Here's a thing you don't see that often: a statue of King Charles I, he who picked a quarrel with Parliament and lost not just the quarrel but his head as well . Here he stands on top of Bank House on King's Staithe Square (a nasty symbol of royalist oppression and tyranny). The building was once a bank (hence the name, clever eh?) and is now a restaurant. Charles is dressed in armour and looking a bit of a pillock. Couple this with the statue of Charles fils (proud symbol of the blessed restoration) on the nearby Customs House with his louche gowns and a wig that could house a small family and King's Lynn has a right pair of proper Charleys to be proud of.
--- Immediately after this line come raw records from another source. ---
(* ===== verification/Prelude.v ===== *)
(** * Coder control plane: verification library

    Coder provisions remote workspaces from templates. Its control plane,
    [coderd], serves an HTTP API, stores its state in a database, decides every
    request by roles, hands provisioning jobs to provisioner daemons, starts and
    stops workspaces on a schedule, and keeps an audit log. This library models
    these parts of it and proves what makes them correct. The definitions keep the
    names of the Go code; all of them are executable.

    ** How Go is modelled

    [Prelude] (this file) has the scalars (times and durations in nanoseconds,
    UUIDs as numbers, fixed-width integers with their wrap-around), [nullable]
    columns, JSON messages, and the monad [GoM S A := S → res A * S] of code that
    reads and changes a state of type [S] and returns a value, an error or a panic.
    A panic is a result and not an error: it ends a computation, and no
    code recovers from it. Rows of the store are values, and their slices lists; a nil slice
    and an empty one differ where the code tells them apart, in the roles the audit diff
    compares ([row_roles] in [Auditing]). Numbers in JSON are integers, or fractions by what
    they truncate to. Code that keeps a pointer into shared state is
    modelled where it matters: the audit entries under way are a heap in [Http].
    Third-party code is a class or a function argument (the clock, random bytes, UUID text, PBKDF2,
    SHA-256, cron expressions, OPA's partial evaluation, the HCL parser, the struct validator, regular expressions a user
    gives, JWT, JOSE, RSA, X.509 and PKCS7, tar, SCIM, semantic versions, the Terraform program and
    the readers of its graphs, attributes and modules, the accepting of
    websockets, transport errors, the GitHub, OpenID Connect and git providers, the mail parser);
    what is assumed of it is a class of laws, and the examples have instances of both. A transaction
    is the sequence of its statements, as in [databasefake], which neither isolates nor rolls back,
    and which ignores the context of a call. Goroutines that share state under a mutex are transition
    systems whose steps are the sections under the mutex.

    ** The files

    - [Coordinator]: [tailnet/coordinator.go], as a transition system
      of clients, agents and their sockets.
    - [Encoding], [Schedule], [Cryptorand], [UserPassword]: base64 and hexadecimal
      text, [coderd/autobuild/schedule], [cryptorand], [coderd/userpassword].
    - [Rbac], [RbacProps]: [coderd/rbac], with the policy of [policy.rego].
    - [Models], [Net], [NetUrl], [Queries], [ModelMethods]: the rows, enums and
      query parameters of [coderd/database], and addresses and URLs.
    - [Store], [StoreUsers], [StoreOrgs], [StoreMisc], [StoreJobs], [StoreTemplates],
      [StoreWorkspaces]: [databasefake.go]. The state is the record [data] of its tables,
      each method a definition of its name. [StoreJobsProps] and [StoreProps] have the theorems.
    - [World]: what a server component runs in, the store with the clock, the
      sources of UUIDs and random bytes, and the messages published.
    - [Auditing], [AuditingProps]: [coderd/audit] and [enterprise/audit].
    - [ParamCompute], [ParamProps]: [coderd/parameter/compute.go].
    - [ProvisionerdProto], [ProvisionerdServer], [ProvisionerdProps]: the protocol
      messages and [coderd/provisionerdserver].
    - [FilePath], [Runner], [RunnerProps], [RunnerJob], [RunnerJobProps]: [provisionerd/runner].
      [Runner] is the state its goroutines share, [RunnerJob] what a job does, as a program over
      the calls it makes to the server, the provisioner and the file system.
    - [Daemon]: [provisionerd/provisionerd.go], the daemon over its runners.
    - [Terraform], [TerraformProps]: [provisioner/terraform/resources.go], from a Terraform state
      and its graph to the resources of a workspace.
    - [TerraformExec], [TerraformExecProps]: the other files of [provisioner/terraform] that run
      Terraform, as programs over the calls they make, and [provisionersdk/agent.go].
    - [Autobuild], [AutobuildProps]: [lifecycle_executor.go] and [activitybump.go].
    - [Sdk]: the request and response types of [codersdk].
    - [License], [LicenseProps]: [enterprise/coderd/license].
    - [AppUrl], [AppUrlProps], [RealIP], [InstanceIdentity]: the URLs of applications and the
      cookies of [coderd/httpapi], [httpmw/realip.go], [coderd/awsidentity] and
      [coderd/azureidentity].
    - [Http], [HttpMw], [QueryParams], [HttpProps]: the vocabulary of the handlers
      ([coderd/httpapi], [authorize.go], [audit.InitRequest]) and the middleware of [coderd/httpmw].
    - [Api], [ApiUsers], [ApiKeys], [ApiOrgs], [ApiMisc], [ApiJobs], [ApiBuilds],
      [ApiWorkspaces], [ApiTemplates], [ApiVersions]: the handlers of [users.go],
      [apikey.go], [organizations.go], [members.go], [roles.go], [gitsshkey.go],
      [files.go], [parameters.go], [authorize.go], [provisionerjobs.go],
      [workspacebuilds.go], [workspaces.go], [templates.go] and
      [templateversions.go], one definition each, with the objects the middleware
      found and the decoded body as arguments.
    - [ApiAudit], [ApiAuditProps]: [audit.go], listing and searching the audit log.
    - [Follow]: following the logs of a job in [provisionerjobs.go], as a
      transition system of the handler, the goroutines of its listener and the server.
    - [ApiApps], [ApiOAuth], [ApiGitAuth], [ApiAgents] with their [Props]: [workspaceapps.go];
      [userauth.go] and [httpmw/oauth2.go]; [coderd/gitauth] and the git handlers of
      [workspaceagents.go]; its other handlers and [workspaceresourceauth.go].
    - [Enterprise], [EnterpriseProps], [QuotaProps]: the handlers of [enterprise/coderd]
      and the hooks it sets on the server.
    - [Endpoints], [ApiProps]: the theorems about the handlers. [Scenario] is a
      deployment the examples run on.

    ** What is proved

    - Access control. The policy decides by levels, with negative permissions before
      positive ones; filters keep exactly what may be read, decided one by one or by the
      queries OPA leaves of the policy; built-in roles only add access;
      organizations are isolated; a restricted key does nothing else. A handler
      runs behind [ExtractAPIKey] as somebody only for a live key of an active user, and
      as nobody only where the key is optional; a key
      that is created does authenticate. Every route of [endpoint] that succeeds, or
      changes the store beyond the audit log, had all its permissions. Nobody but
      an owner hands out a privileged role, and a password change ends the
      sessions of the user. Access lists of templates stay well typed.
    - Identity. A session from GitHub or OpenID Connect is that of the linked user, of the
      user with the address or of
      a new one, and only for those who may sign in; a key for the subdomains of
      applications is the caller's and good for nothing else; an application is served
      only to those it is shared with; git gets only tokens of the workspace's owner; an
      AWS instance gets only the token of the agent of the latest build, for a document that
      a certificate verifies; a terminal opens only for those who may run commands.
    - Enterprise. Entitlements are what the licenses say, the hooks follow them, and
      quotas permit what the budget allows or what reduces the consumption; the builds over
      the budget that the code permits as well are left out.
    - The store. The methods on API keys implement a finite map, by lemmas about any keyed
      table; lists show authorized rows only;
      the latest build has the highest number; the names of an owner's workspaces
      stay unique under renames.
    - Jobs and builds. A job is handed out once and in order, and is settled before
      the call returns; a daemon cannot touch another's job; completing and failing
      leave what they should; log lines stay in order. A build request queues
      one job and one build, numbered next. A run of the executor builds a
      workspace at most once in whatever order its transactions run, and only what
      is due; deadlines only move forward by activity and by request. The runner of a
      job reports it over once, with all its lines, in every interleaving; the daemon
      settles every job it acquires; a build plans, asks for quota and applies just its plan,
      an import only plans, and a failure names its job. Terraform is run without the secrets of the server and its
      outcome is reported once; agents, applications and metadata go to the resources they
      belong to, in whatever order Go visits its maps. Who follows the logs of a job gets lines of that job only, and all of them when the
      messages are handled in order and the buffer does not run over. Statistics of an agent are stored when they change, and
      its row follows its connection.
    - Coordination. The tailnet coordinator forgets what ended and passes nodes on.
    - Values. Computed parameters are well formed and cannot be overridden where
      the schema says so; the audit diff has exactly the changed fields, without
      secrets, each audited response is exported as it was sent, and the audit log is
      shown as it was recorded, for the days that were asked for up to the last second. Random
      choices are unbiased, generated strings have their length and alphabet,
      password hashes verify, and the shortest interval of a schedule is found.

    ** Bounds

    Four loops of the code have no structural bound. [findResourcesInGraph] descends as far as
    its graph goes; its fuel is the room of the stack, and [conversion_returns] proves that it
    is enough for a graph without cycles that is not deeper. [Schedule_Min] walks the
    times of a schedule through one week; they are at least a minute apart, so the
    10,081 steps of [min_fuel] are enough, which [Schedule_Min_spec] proves. The
    redraws of [Int63n] and [UnbiasedModulo32] are bounded by [redraws] of the
    random source, an arbitrary number; [StringCharset_total] holds for every
    source that is accepted once within it. Streams and connections are finite lists, of
    any length, of what arrives on them before they end; the cleaning up of a job tries
    five times and the search for a free username ten times, as the code does.

    ** What is not modelled

    The SQL of the PostgreSQL store, its transactions and the contexts of its calls; the
    router, the JSON codec and reflection; the bytes of sockets (watching
    workspaces, proxying to applications, dialling over the tailnet); the loops and tickers around
    what is modelled (polling of the daemon and of entitlements); telemetry and metrics; the
    replicas of the enterprise networking; the agent and the command line; how Terraform is
    installed. They
    are services, input and output, or run third-party programs. Logging has no effect in
    the model. *)

From Stdlib Require Import Ascii Strings.Byte.
From stdpp Require Import prelude gmap strings sorting.

Declare Scope go_scope.
Delimit Scope go_scope with go.
Open Scope go_scope.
The building dates from early 1780's and was the home of Gurney's Bank which went on by stages to become Barclay's Bank which you might have heard of. I'm guessing it's a listed building of some sort but sloth prevent me checking...

Friday, 16 October 2020

The Lamp Shop, King's Lynn

Railway Road in King's Lynn does not as you might think head to the railway, no, it runs teasingly close but keeps away from the station and the tracks. Someone will know why it's called Railway Road but that should not detain us. On a corner of said road, with Portland Street (which FYI does run to the station), sits a little shop that sells lighting stuff and, at night , is all lit up like someone else is paying the bill. Naturally your fearless correspondent took a few pictures for the record.
 


Thursday, 3 October 2019

Something quite old and something relatively new


In the centre foreground the little King's Lynn ferry has, in one form or another , been shuttling folk across the river for over seven centuries, since 1285 so they say. The service does not run on Sundays or Bank Holidays and the last ride is at 6.30pm. I must get round to trying it out sometime.
Looming in the background are the grain silos of the port of King's Lynn with a 25,000-tonne capacity storage along with drying and screening facilities. It seems, a few years ago, there used to be silos to the south of town that were considered an "eyesore" and have been demolished. These however are a soothing balm to the optics.

Thursday, 8 October 2020

Vancouver Quarter, King's Lynn

It would be wrong to give the impression that King's Lynn is all ancient buildings and scenic riverside views. At its heart is this modern offering; straight from the Mary Baker City Mix, instant-town-centre out-of-a-packet and microwave in minutes. The Vancouver Quarter could be anywhere today, goes without saying it's bland, out of scale, the stores are those found in all towns with exactly the same layout, same offers, same, same, same...I won't say I dislike it, there's nothing tangible to dislike, it's just a big inoffensive nothing wrapped in bricks and plate glass, a bit like a urinal, you go, you do the business and leave and think no more of it ... It has messed with centuries of streetscape; so much that folk born just decades ago can longer find their way around their own old town. Still what's lost, is lost and gone forever, no use pining for the past and they were just old streets with crumbling buildings  and well past their sell-by date (and who needs trees? and character? They don't begin to pay the rent on the space) and all this is absolutely essential for modern retailing or was until the internet and Covid-19 nonsense made it somewhat less vital and the cancer of vacant lots is starting to show.